Boggs succeeded Zora Mulligan as permanent commissioner and assumed his new role in April after most recently serving as the deputy executive director and chief of staff in the Colorado Department of Higher Education.
He’s already visited 10 institutions of higher education in his first 73 days on the job, as he told those in attendance in the E. Desmond and Mary Ann Lee Theater during his remarks at the start of Wednesday morning’s public meeting.
“What I want to do is take the time to listen and learn and learn of Missouri,” Boggs said. “While I can bring outside states’ perspectives and other ideas of what’s going on in higher education, it’s not automatically adaptable into the Missouri system and culture, so I want to take the time to show some respect to listen and learn, see what the institutional issues are, what the state issues are and how that all fits together. I’m finding the hospitality very kind, and the doors are open, and the conversations are open and flowing. That’s exactly what I’m hoping to see, and I’m enjoying it.”
Chancellor Kristin Sobolik led Boggs, members of the Coordinating Board for Higher Education, and staff members in the Department of Higher Education and Workforce Development on a tour of UMSL’s campus on Tuesday afternoon before a reception at the Touhill.
Sobolik highlighted some of the campus enhancements getting underway as part of the Transform UMSL initiative, which will consolidate the university’s academic core on North Campus while creating space for the proposed North St. Louis County Business and Workforce District just south of Natural Bridge Road.
Boggs came away impressed with what he saw.

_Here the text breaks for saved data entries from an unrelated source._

(** The body of a successful encryption. *)
Lemma encrypt_body_ok h vmk plaintext s h' c s' :
  is_bytes plaintext ->
  pv_crypto_encrypt_body h vmk plaintext s = ((PV_OK, h', Some c), s') ->
  0 < zlen plaintext /\ zlen plaintext + 4 <= PV_MAX_PLAINTEXT /\
  exists nonce padding key,
    let n := round_up (zlen plaintext + 4) 4096 in
    h' = set_body h nonce (n + PV_BODY_TAG_BYTES) /\ zlen nonce = 24 /\ is_bytes nonce /\
    zlen padding = n - (zlen plaintext + 4) /\ is_bytes padding /\ body_key vmk = (PV_OK, key) /\
    aead_encrypt (le_put 4 (zlen plaintext) ++ plaintext ++ padding) (serialized_header h') nonce key = Some c.
Proof.
  intros Hb H. unfold pv_crypto_encrypt_body in H. pose proof (zlen_nonneg plaintext). cbv zeta in H.
  destruct (Z.eqb_spec (zlen plaintext) 0); [done |]. unfold pv_size_add in H.
  destruct (SIZE_MAX - zlen plaintext <? 4); [done |]. destruct (Z.ltb_spec PV_MAX_PLAINTEXT (zlen plaintext + 4)); [done |].
  rewrite land_lnot_4095 in H. destruct (padded_bounds (zlen plaintext + 4) ltac:(lia)) as (Hp1 & Hp2 & Hp3).
  set (n0 := round_up (zlen plaintext + 4) 4096) in *. split_if_in H; [done |].
  run_bind H. destruct (is_ok x) eqn:Ex; cbn [negb] in H; [| by injection H as -> _ _].
  destruct (body_key vmk) as [st key] eqn:Hk. destruct (is_ok st) eqn:Est; cbn [negb] in H; [| by injection H as -> _ _].
  apply is_ok_true in Est as ->. do 3 run_bind H. destruct x2; cbn [negb] in H; [| done].
  rewrite bind_run in H. destruct ((if zlen plaintext + 4 <? n0 then randombytes_buf (n0 - (zlen plaintext + 4)) else mret []) s3)
    as [padding s4] eqn:Hpad.
  assert (Hpl : zlen padding = n0 - (zlen plaintext + 4) /\ is_bytes padding).
  { destruct (Z.ltb_spec (zlen plaintext + 4) n0); [apply randombytes_typed in Hpad; [done | lia] |].
    injection Hpad as <- _. rewrite zlen_nil. split; [lia | apply is_bytes_nil]. }
  run_bind H. apply randombytes_typed in Heqp3 as [Hnl Hnb]; [| by vm_compute].
  set (h1 := set_body h x2 (n0 + PV_BODY_TAG_BYTES)) in *.
  destruct (aead_encrypt _ (serialized_header h1) x2 key) as [c'|] eqn:He; [| done]. split_if_in H; [done |].
  unfold mret, M_ret in H. injection H as <- <- <-. split_and!; [lia | lia |].
  exists x2, padding, key. cbv zeta. fold n0. split_and!; try done; try apply Hpl.
  assert (put_u32_le (u32 (zlen plaintext)) = le_put 4 (zlen plaintext)) as Hput.
  { rewrite u32_small by (unfold PV_MAX_PLAINTEXT, UINT32_MAX in *; lia). apply put_u32_put. }
  rewrite <- Hput. exact He.
Qed.

(** Memory can always be had and locked. *)
Definition memory_good (s : sys) : Prop := forall i, s_malloc s i = true /\ s_mlock s i = true.

Lemma malloc_good s : memory_good s -> exists s', sodium_malloc s = (true, s') /\ memory_good s'.
Proof. intros Hs. unfold sodium_malloc. rewrite (proj1 (Hs 0%nat)). eexists. split; [done |]. intros i. split; [apply (Hs (1 + i)%nat) | apply Hs]. Qed.

Lemma mlock_good s : memory_good s -> exists s', sodium_mlock s = (true, s') /\ memory_good s'.
Proof. intros Hs. unfold sodium_mlock. rewrite (proj2 (Hs 0%nat)). eexists. split; [done |]. intros i. split; [apply Hs | apply (Hs (1 + i)%nat)]. Qed.

(** An encryption succeeds when memory can be had and the primitives do not fail. *)
Lemma encrypt_runs h vmk p s : memory_good s ->
  is_Some (crypto_kdf_derive 1 body_kdf_context vmk) -> (forall m a n k, is_Some (aead_encrypt m a n k)) ->
  0 < zlen p -> zlen p + 4 <= PV_MAX_PLAINTEXT -> exists h' c s', pv_crypto_encrypt_body h vmk p s = ((PV_OK, h', Some c), s').
Proof.
  intros H0 [key Hkey] Haead Hpos Hmax. unfold pv_crypto_encrypt_body. cbv zeta. replace (zlen p =? 0) with false by lia. unfold pv_size_add.
  replace (SIZE_MAX - zlen p <? 4) with false by (unfold SIZE_MAX, UINT64_MAX, PV_MAX_PLAINTEXT in *; lia).
  replace (PV_MAX_PLAINTEXT <? zlen p + 4) with false by lia. rewrite land_lnot_4095.
  destruct (padded_bounds (zlen p + 4) ltac:(lia)) as (Hp1 & Hp2 & _). set (n0 := round_up _ _) in *.
  replace ((n0 =? 0) || (PV_MAX_PLAINTEXT <? n0)) with false by lia.
  unfold secure_key_alloc. rewrite !bind_run. destruct (malloc_good s H0) as (s1 & -> & H1). cbn [negb]. rewrite bind_run. destruct (mlock_good s1 H1) as (s2 & -> & H2).
  cbn [negb mret M_ret is_ok]. unfold body_key. rewrite Hkey. cbn [is_ok negb]. rewrite bind_run. destruct (malloc_good s2 H2) as (s3 & -> & H3). rewrite bind_run.
  destruct (malloc_good s3 H3) as (s4' & -> & H4). cbn [andb]. rewrite bind_run. destruct (mlock_good s4' H4) as (s5' & -> & _). cbn [negb].
  rewrite bind_run. match goal with |- context [let '(_, _) := ?m ?t in _] => destruct (m t) as [padding s4] eqn:Epad end.
  assert (zlen padding = n0 - (zlen p + 4)) as Hpad.
  { destruct (Z.ltb_spec (zlen p + 4) n0); [apply randombytes_typed in Epad as [? _]; [done | lia] |]. injection Epad as <- _. rewrite zlen_nil. lia. }
  rewrite bind_run. destruct (randombytes_buf PV_WRAP_NONCE_BYTES s4) as [nonce s5].
  match goal with |- context [aead_encrypt ?m ?a ?n ?k] => destruct (Haead m a n k) as [c Ec] end. rewrite Ec.
  apply aead_len in Ec. rewrite !zlen_app, put_u32_put, zlen_le_put, Hpad in Ec. cbn [h_body_ciphertext_len set_body].
  replace (zlen c =? n0 + PV_BODY_TAG_BYTES) with true by (unfold PV_BODY_TAG_BYTES, PV_WRAP_TAG_BYTES in *; lia). by eexists _, _, _.
Qed.

(** Decryption with the key and header of an authentic body. *)
Lemma decrypt_body_authentic h vmk plaintext padding key c s :
  is_bytes plaintext -> is_bytes padding -> 0 < zlen plaintext ->
  4 + zlen plaintext + zlen padding <= PV_MAX_PLAINTEXT -> (4 + zlen plaintext + zlen padding) mod 4096 = 0 ->
  h_body_ciphertext_len h = zlen c -> body_key vmk = (PV_OK, key) ->
  aead_encrypt (le_put 4 (zlen plaintext) ++ plaintext ++ padding) (serialized_header h) (h_body_nonce h) key = Some c ->
  alloc_ok s -> s_malloc s 1%nat = true -> s_mlock s 1%nat = true ->
  fst (pv_crypto_decrypt_body h vmk c s) = (PV_OK, Some plaintext).
Proof.
  intros Hb Hpb Hpos Hmax Hmod Hlen Hk He [Ha Hl] Ha1 Hl1. set (padded := le_put 4 (zlen plaintext) ++ plaintext ++ padding) in *.
  assert (Hpl : zlen padded = 4 + zlen plaintext + zlen padding) by (unfold padded; rewrite !zlen_app, zlen_le_put; lia).
  pose proof (zlen_nonneg padding). pose proof (aead_len _ _ _ _ _ He) as Hc. rewrite Hpl in Hc. unfold PV_WRAP_TAG_BYTES in Hc.
  unfold pv_crypto_decrypt_body. cbv zeta. rewrite Hlen, Z.eqb_refl. cbn [negb orb]. unfold PV_BODY_TAG_BYTES.
  assert (4096 <= 4 + zlen plaintext + zlen padding) by (pose proof (Z.div_mod (4 + zlen plaintext + zlen padding) 4096); lia).
  replace (zlen c <? 4096 + 16) with false by lia. replace (zlen c - 16) with (4 + zlen plaintext + zlen padding) by lia.
  rewrite Hmod. cbn [Z.eqb negb orb]. rewrite bind_run. unfold secure_key_alloc. rewrite bind_run. unfold sodium_malloc at 1. rewrite Ha.
  cbn [negb]. rewrite bind_run. unfold sodium_mlock at 1. cbn [s_mlock]. rewrite Hl. unfold mret at 1, M_ret at 1. cbn [is_ok negb].
  rewrite Hk, bind_run. unfold sodium_malloc at 1. cbn [s_malloc skip]. unfold skip at 1. cbn [Nat.add]. rewrite Ha1.
  cbn [is_ok andb]. rewrite bind_run. unfold sodium_mlock at 1. cbn [s_mlock]. unfold skip at 1. cbn [Nat.add]. rewrite Hl1. cbn [negb].
  rewrite (aead_correct _ _ _ _ _ He), Hpl.
  replace (4 + zlen plaintext + zlen padding <? 4) with false by lia.
  replace (PV_MAX_PLAINTEXT <? _) with false by lia. rewrite Hmod. cbn [Z.eqb negb orb].
  assert (Hpbytes : is_bytes padded) by (unfold padded; auto with pv).
  assert (Hget : get_u32_le padded = zlen plaintext).
  { rewrite get_u32_get by (auto; unfold zlen in *; lia). unfold padded.
    rewrite take_app_le, firstn_all2 by (rewrite le_put_length; lia). apply le_get_put.
    change (256 ^ Z.of_nat 4) with 4294967296. unfold PV_MAX_PLAINTEXT in *. lia. }
  rewrite Hget. replace (_ <? zlen plaintext) with false by lia. replace (zlen plaintext =? 0) with false by lia. cbn [orb].
  unfold mret, M_ret. cbn [fst]. do 2 f_equal. unfold padded.
  rewrite (zsub_skip _ _ _ _ 4) by (rewrite ?zlen_le_put; lia). by apply zsub_take.
Qed.

(** What a successful decryption proves: the ciphertext is the authentic
    encryption, under this header, of the plaintext returned. *)
Lemma decrypt_body_sound h vmk c s plaintext s' :
  is_bytes c -> pv_crypto_decrypt_body h vmk c s = ((PV_OK, Some plaintext), s') ->
  zlen c = h_body_ciphertext_len h /\ 0 < zlen plaintext <= PV_MAX_PLAINTEXT - 4 /\ is_bytes plaintext /\
  exists key padding, body_key vmk = (PV_OK, key) /\
    aead_encrypt (le_put 4 (zlen plaintext) ++ plaintext ++ padding) (serialized_header h) (h_body_nonce h) key = Some c.
Proof.
  intros Hb H. unfold pv_crypto_decrypt_body in H. cbv zeta in H. split_if_in H; [done |].
  run_bind H. destruct (is_ok x) eqn:Ex; cbn [negb] in H; [| by injection H as -> _ _].
  destruct (body_key vmk) as [st key] eqn:Hk. do 2 run_bind H.
  destruct (is_ok st) eqn:Est; cbn [andb] in Heqp1.
  2: { injection Heqp1 as <- <-. cbn [negb] in H. by injection H as -> _. }
  apply is_ok_true in Est as ->. destruct x1; cbn [negb] in H; [| done].
  destruct (aead_decrypt c (serialized_header h) (h_body_nonce h) key) as [padded|] eqn:He; [| done].
  pose proof (aead_plain_bytes _ _ _ _ _ He Hb) as Hpb. apply aead_unique in He.
  split_if_in H; [done |]. split_if_in H; [done |]. unfold mret, M_ret in H. injection H as <- <-.
  rewrite !orb_false_iff in *. destruct_and!.
  assert (Hl4 : (4 <= length padded)%nat) by (unfold zlen in *; lia). pose proof (get_u32_get padded Hpb Hl4) as Hg.
  assert (Hlen4 : zlen (take 4 padded) = 4) by (unfold zlen; rewrite length_take; lia).
  pose proof (le_get_nonneg (take 4 padded) (is_bytes_take 4 _ Hpb)) as Hr. rewrite Hlen4, <- Hg in Hr.
  set (n := get_u32_le padded) in *. assert (Hzl : zlen (zsub padded 4 n) = n) by (apply zlen_zsub; lia).
  rewrite Hzl. split_and!; [lia | lia | lia | auto with pv |]. exists key, (drop (Z.to_nat (4 + n)) padded). split; [done |].
  rewrite <- He. f_equal. rewrite Hg.
  assert (Hput : le_put 4 (le_get (take 4 padded)) = take 4 padded).
  { replace 4%nat with (length (take 4 padded)) at 1 by (rewrite length_take; lia). apply le_put_get, is_bytes_take, Hpb. }
  rewrite Hput. rewrite <- Hg. fold n. unfold zsub. change (Z.to_nat 4) with 4%nat.
  rewrite Z2Nat.inj_add by lia. change (Z.to_nat 4) with 4%nat. rewrite <- drop_drop, take_drop, take_drop. done.
Qed.

(** ** The life of a header *)

(** Headers a vault with master key [vmk] can have, with its current password
    and recovery key: created, re-wrapped, saved and read back. *)
Inductive lifecycle (vmk : list Z) : pv_file_header -> list Z -> list Z -> Prop :=
| life_create h0 password recovery_key s h s' :
    zlen (h_vault_id h0) = 16 -> is_bytes (h_vault_id h0) ->
    pv_crypto_create_header h0 password recovery_key vmk s = ((PV_OK, h), s') ->
    or_all (h_vault_id h) <> 0 ->
    lifecycle vmk h password recovery_key
| life_password h password recovery_key password' s h' s' :
    lifecycle vmk h password recovery_key ->
    pv_crypto_rewrap_password h password' vmk s = ((PV_OK, h'), s') ->
    lifecycle vmk h' password' recovery_key
| life_recovery h password recovery_key recovery_key' s h' s' :
    lifecycle vmk h password recovery_key ->
    pv_crypto_rewrap_recovery h recovery_key' vmk s = ((PV_OK, h'), s') ->
    lifecycle vmk h' password recovery_key'
| life_save h password recovery_key plaintext s h' c s' :
    lifecycle vmk h password recovery_key -> is_bytes plaintext ->
    pv_crypto_encrypt_body h vmk plaintext s = ((PV_OK, h', Some c), s') ->
    lifecycle vmk h' password recovery_key
| life_reload h password recovery_key h' :
    lifecycle vmk h password recovery_key ->
    pv_header_decode (serialized_header h) = (PV_OK, h') ->
    lifecycle vmk h' password recovery_key.

Lemma header_zero_typed : header_typed header_zero.
Proof. constructor; cbn; try (split; [by vm_compute | apply is_bytes_zeros]); unfold UINT64_MAX; lia. Qed.

Lemma identity_password h p :
  identity_ok h -> header_typed (set_password_slot h p) -> ps_opslimit p = PV_V1_PASSWORD_OPSLIMIT ->
  ps_memlimit p = PV_V1_PASSWORD_MEMLIMIT -> identity_ok (set_password_slot h p).
Proof. intros [] Ht Ho Hm. constructor; cbn; auto; rewrite ?Ho, ?Hm; by vm_compute. Qed.

Lemma identity_recovery h r : identity_ok h -> header_typed (set_recovery_slot h r) -> identity_ok (set_recovery_slot h r).
Proof. intros [] Ht. by constructor. Qed.

Lemma identity_body h n l : identity_ok h -> header_typed (set_body h n l) -> identity_ok (set_body h n l).
Proof. intros [] Ht. by constructor. Qed.

Lemma create_header_ok h0 password recovery_key vmk s h s' :
  zlen (h_vault_id h0) = 16 -> is_bytes (h_vault_id h0) -> is_bytes vmk ->
  pv_crypto_create_header h0 password recovery_key vmk s = ((PV_OK, h), s') -> or_all (h_vault_id h) <> 0 ->
  identity_ok h /\ password_opens h password vmk /\ recovery_opens h recovery_key vmk.
Proof.
  intros Hid Hidb Hb H Hz. unfold pv_crypto_create_header in H. cbv zeta in H. run_bind H. rename x into vid.
  assert (Hv : zlen vid = 16 /\ is_bytes vid).
  { split_if_in Heqp; [by injection Heqp as <- <- | by apply randombytes_typed in Heqp]. }
  set (h1 := mk_header pv_magic _ _ _ _ vid _ _ _ _ _ _ _ _) in *.
  assert (Ht1 : header_typed h1).
  { destruct header_zero_typed. constructor; auto; try by vm_compute. split; [done | repeat constructor; by vm_compute]. }
  run_bind H. destruct x as [st h2]. cbn [fst snd] in H. destruct (is_ok st) eqn:Est; cbn [negb] in H; [| by injection H as -> _ _].
  apply is_ok_true in Est as ->. apply rewrap_password_ok in Heqp0 as (p & -> & Ht2 & Hpo & Ho & Hm); auto.
  apply rewrap_recovery_ok in H as (r & -> & Ht3 & Hro); auto. split_and!; [| exact Hpo | exact Hro].
  constructor; cbn; auto; rewrite ?Ho, ?Hm; by vm_compute.
Qed.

“What a dynamic and innovative place,” he said. “I congratulate Chancellor Sobolik on her planning, with her leadership staff and how they’ve all come together with the community. Her plan for reorganizing and pulling different units together, even through new buildings or reorganizing physically. Not many universities have a demolition zone where they’re actually going to plan to pull down some buildings and rebuild in a way that serves their ongoing new purposes. That’s a big plan, a lot of energy.
“But really, it’s focused on, as I could see, economic development, workforce development, high-end industry, knowledge industry, public-private partnerships. I was really impressed by what all she has going on here. It’s an exciting place.”
He also commended the university for how well it served as a host for the meeting, which included discussion of a study on performance funding models being conducted by the National Center for Higher Education Management Systems as well as other updates and recommendations from staff in the Department of Higher Education and Workforce Development.